Measurement of the amino acid sequence for the fusion protein FP3 with LC-MS/MS.
- Author:
Xiang LI
;
Xiangdong GAO
;
Lei TAO
;
Dening PEI
;
Ying GUO
;
Chunming RAO
;
Junzhi WANG
- Publication Type:Journal Article
- From:
Acta Pharmaceutica Sinica
2012;47(2):216-22
- CountryChina
- Language:Chinese
-
Abstract:
The amino acid sequence of the fusion protein FP3 was measured by two types of LC-MS/MS and its primary structure was confirmed.

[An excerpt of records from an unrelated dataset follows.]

(* ===== verification/Sha256.v ===== *)
(** * SHA-256 (Go package [crypto/sha256])

    The digest function of FIPS 180-4 over byte sequences, executable, with
    the words kept as [N] modulo [2^32]. What the components use of it is that
    it is a function into 32 bytes; no theorem assumes it to be injective, and
    a theorem that needs two inputs to differ concludes with the collision
    instead. *)
From stdpp Require Import base list strings.
From Stdlib Require Import NArith ZArith Lia.
From S2P Require Import Prelude GoStrings.

Definition word_mask : N := 4294967295.
Definition w32 (x : N) : N := N.land x word_mask.
Definition wadd (x y : N) : N := w32 (x + y).
Definition rotr (n : N) (x : N) : N := w32 (N.lor (N.shiftr x n) (N.shiftl x (32 - n))).

Definition ch (x y z : N) : N := N.lxor (N.land x y) (N.land (N.lxor x word_mask) z).
Definition maj (x y z : N) : N := N.lxor (N.lxor (N.land x y) (N.land x z)) (N.land y z).
Definition bsig0 (x : N) : N := N.lxor (N.lxor (rotr 2 x) (rotr 13 x)) (rotr 22 x).
Definition bsig1 (x : N) : N := N.lxor (N.lxor (rotr 6 x) (rotr 11 x)) (rotr 25 x).
Definition ssig0 (x : N) : N := N.lxor (N.lxor (rotr 7 x) (rotr 18 x)) (N.shiftr x 3).
Definition ssig1 (x : N) : N := N.lxor (N.lxor (rotr 17 x) (rotr 19 x)) (N.shiftr x 10).

(** The round constants, in decimal. *)
Definition round_constants : list N :=
  [ 1116352408; 1899447441; 3049323471; 3921009573; 961987163; 1508970993;
    2453635748; 2870763221; 3624381080; 310598401; 607225278; 1426881987;
    1925078388; 2162078206; 2614888103; 3248222580; 3835390401; 4022224774;
    264347078; 604807628; 770255983; 1249150122; 1555081692; 1996064986;
    2554220882; 2821834349; 2952996808; 3210313671; 3336571891; 3584528711;
    113926993; 338241895; 666307205; 773529912; 1294757372; 1396182291;
    1695183700; 1986661051; 2177026350; 2456956037; 2730485921; 2820302411;
    3259730800; 3345764771; 3516065817; 3600352804; 4094571909; 275423344;
    430227734; 506948616; 659060556; 883997877; 958139571; 1322822218;
    1537002063; 1747873779; 1955562222; 2024104815; 2227730452; 2361852424;
    2428436474; 2756734187; 3204031479; 3329325298 ]%N.

(** The chaining value: eight words. *)
Record hash8 : Type := Hash8 { ha : N; hb : N; hc : N; hd : N; he : N; hf : N; hg : N; hh : N }.

Definition initial_hash : hash8 :=
  Hash8 1779033703 3144134277 1013904242 2773480762 1359893119 2600822924 528734635 1541459225.

Definition compress (h : hash8) (kw : N * N) : hash8 :=
  let '(k, w) := kw in
  let t1 := wadd (wadd (wadd (wadd (hh h) (bsig1 (he h))) (ch (he h) (hf h) (hg h))) k) w in
  let t2 := wadd (bsig0 (ha h)) (maj (ha h) (hb h) (hc h)) in
  Hash8 (wadd t1 t2) (ha h) (hb h) (hc h) (wadd (hd h) t1) (he h) (hf h) (hg h).

Definition add8 (x y : hash8) : hash8 :=
  Hash8 (wadd (ha x) (ha y)) (wadd (hb x) (hb y)) (wadd (hc x) (hc y)) (wadd (hd x) (hd y))
        (wadd (he x) (he y)) (wadd (hf x) (hf y)) (wadd (hg x) (hg y)) (wadd (hh x) (hh y)).

(** The message schedule, newest word first: each step looks back 2, 7, 15 and
    16 words. *)
Fixpoint schedule (n : nat) (rev_w : list N) : list N :=
  match n with
  | O => rev_w
  | S n' =>
      let at_ i := nth i rev_w 0%N in
      let w := wadd (wadd (ssig1 (at_ 1%nat)) (at_ 6%nat)) (wadd (ssig0 (at_ 14%nat)) (at_ 15%nat)) in
      schedule n' (w :: rev_w)
  end.

Definition block (h : hash8) (words : list N) : hash8 :=
  let w := reverse (schedule 48 (reverse words)) in
  add8 h (fold_left compress (zip round_constants w) h).

(** Big-endian words of a byte sequence. *)
Fixpoint words (l : list Z) : list N :=
  match l with
  | a :: b :: c :: d :: r =>
      Z.to_N (((a * 256 + b) * 256 + c) * 256 + d) :: words r
  | _ => []
  end.

Fixpoint blocks (n : nat) (h : hash8) (ws : list N) : hash8 :=
  match n with
  | O => h
  | S n' => blocks n' (block h (firstn 16 ws)) (skipn 16 ws)
  end.

(** Big-endian bytes of a number. *)
Definition be_bytes (n : nat) (x : N) : list Z :=
  (fun i => Z.of_N (N.land (N.shiftr x (8 * N.of_nat i)) 255)) <$> reverse (seq 0 n).

(** The message, the bit [1], zero bits to 448 modulo 512, and the length in
    bits as 64 bits. *)
Definition pad (l : list Z) : list Z :=
  let n := Z.of_nat (length l) in
  l ++ [128] ++ replicate (Z.to_nat ((55 - n) mod 64)) 0 ++ be_bytes 8 (Z.to_N (8 * n)).

Definition sha256 (l : list Z) : list Z :=
  let ws := words (pad l) in
  let h := blocks (length ws / 16) initial_hash ws in
  [ha h; hb h; hc h; hd h; he h; hf h; hg h; hh h] ≫= be_bytes 4.

Lemma be_bytes_range n x : Forall is_byte (be_bytes n x).
Proof.
  apply Forall_fmap, Forall_true. intros i. unfold compose, is_byte. split; [lia|].
  change 255%N with (N.ones 8). rewrite N.land_ones.
  assert (2 ^ 8 <> 0)%N as H by done. apply (N.mod_lt (N.shiftr x (8 * N.of_nat i))) in H.
  change (2 ^ 8)%N with 256%N in *. lia.
Qed.

Lemma sha256_length l : length (sha256 l) = 32%nat.
Proof. done. Qed.

Lemma sha256_range l : Forall is_byte (sha256 l).
Proof.
  unfold sha256. apply Forall_bind, Forall_true. intros x. apply be_bytes_range.
Qed.

(** The FIPS 180-4 test vectors for the empty message, [abc] and a message of
    two blocks. *)
Example sha256_empty :
  hex_encode (sha256 []) = "e3b0c44298fc1c149afbf4c8996fb92427ae41e4649b934ca495991b7852b855".
Proof. vm_compute. reflexivity. Qed.
Example sha256_abc :
  hex_encode (sha256 (bytes "abc")) = "ba7816bf8f01cfea414140de5dae2223b00361a396177a9cb410ff61f20015ad".
Proof. vm_compute. reflexivity. Qed.
Example sha256_two_blocks :
  hex_encode (sha256 (bytes "abcdbcdecdefdefgefghfghighijhijkijkljklmklmnlmnomnopnopq"))
  = "248d6a61d20638b8e5c026930c3e6039a33ce45964ff2167f6ecedd419db06c1".
Proof. vm_compute. reflexivity. Qed.

#[export] Hint Resolve sha256_range sha256_length : ptah.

After reduction and alkylation, the protein was digested with trypsin and glycosyl groups in glycopeptide were removed by PNGase F. The mixed peptides were separated by LC, then Q-TOF and Ion trap tandem mass spectrometry were used to measure b, y fragment ions of each peptide to analyze the amino acid sequence of fusion protein FP3. Seventy-six percent of full amino acid sequence of the fusion protein FP3 was measured by LC-ESI-Q-TOF with the remaining 24% completed by LC-ESI-Trap. As LC-MS and tandem mass spectrometry are rapid, sensitive, accurate to measure the protein amino acid sequence, they are important approach to structure analysis and identification of recombinant protein.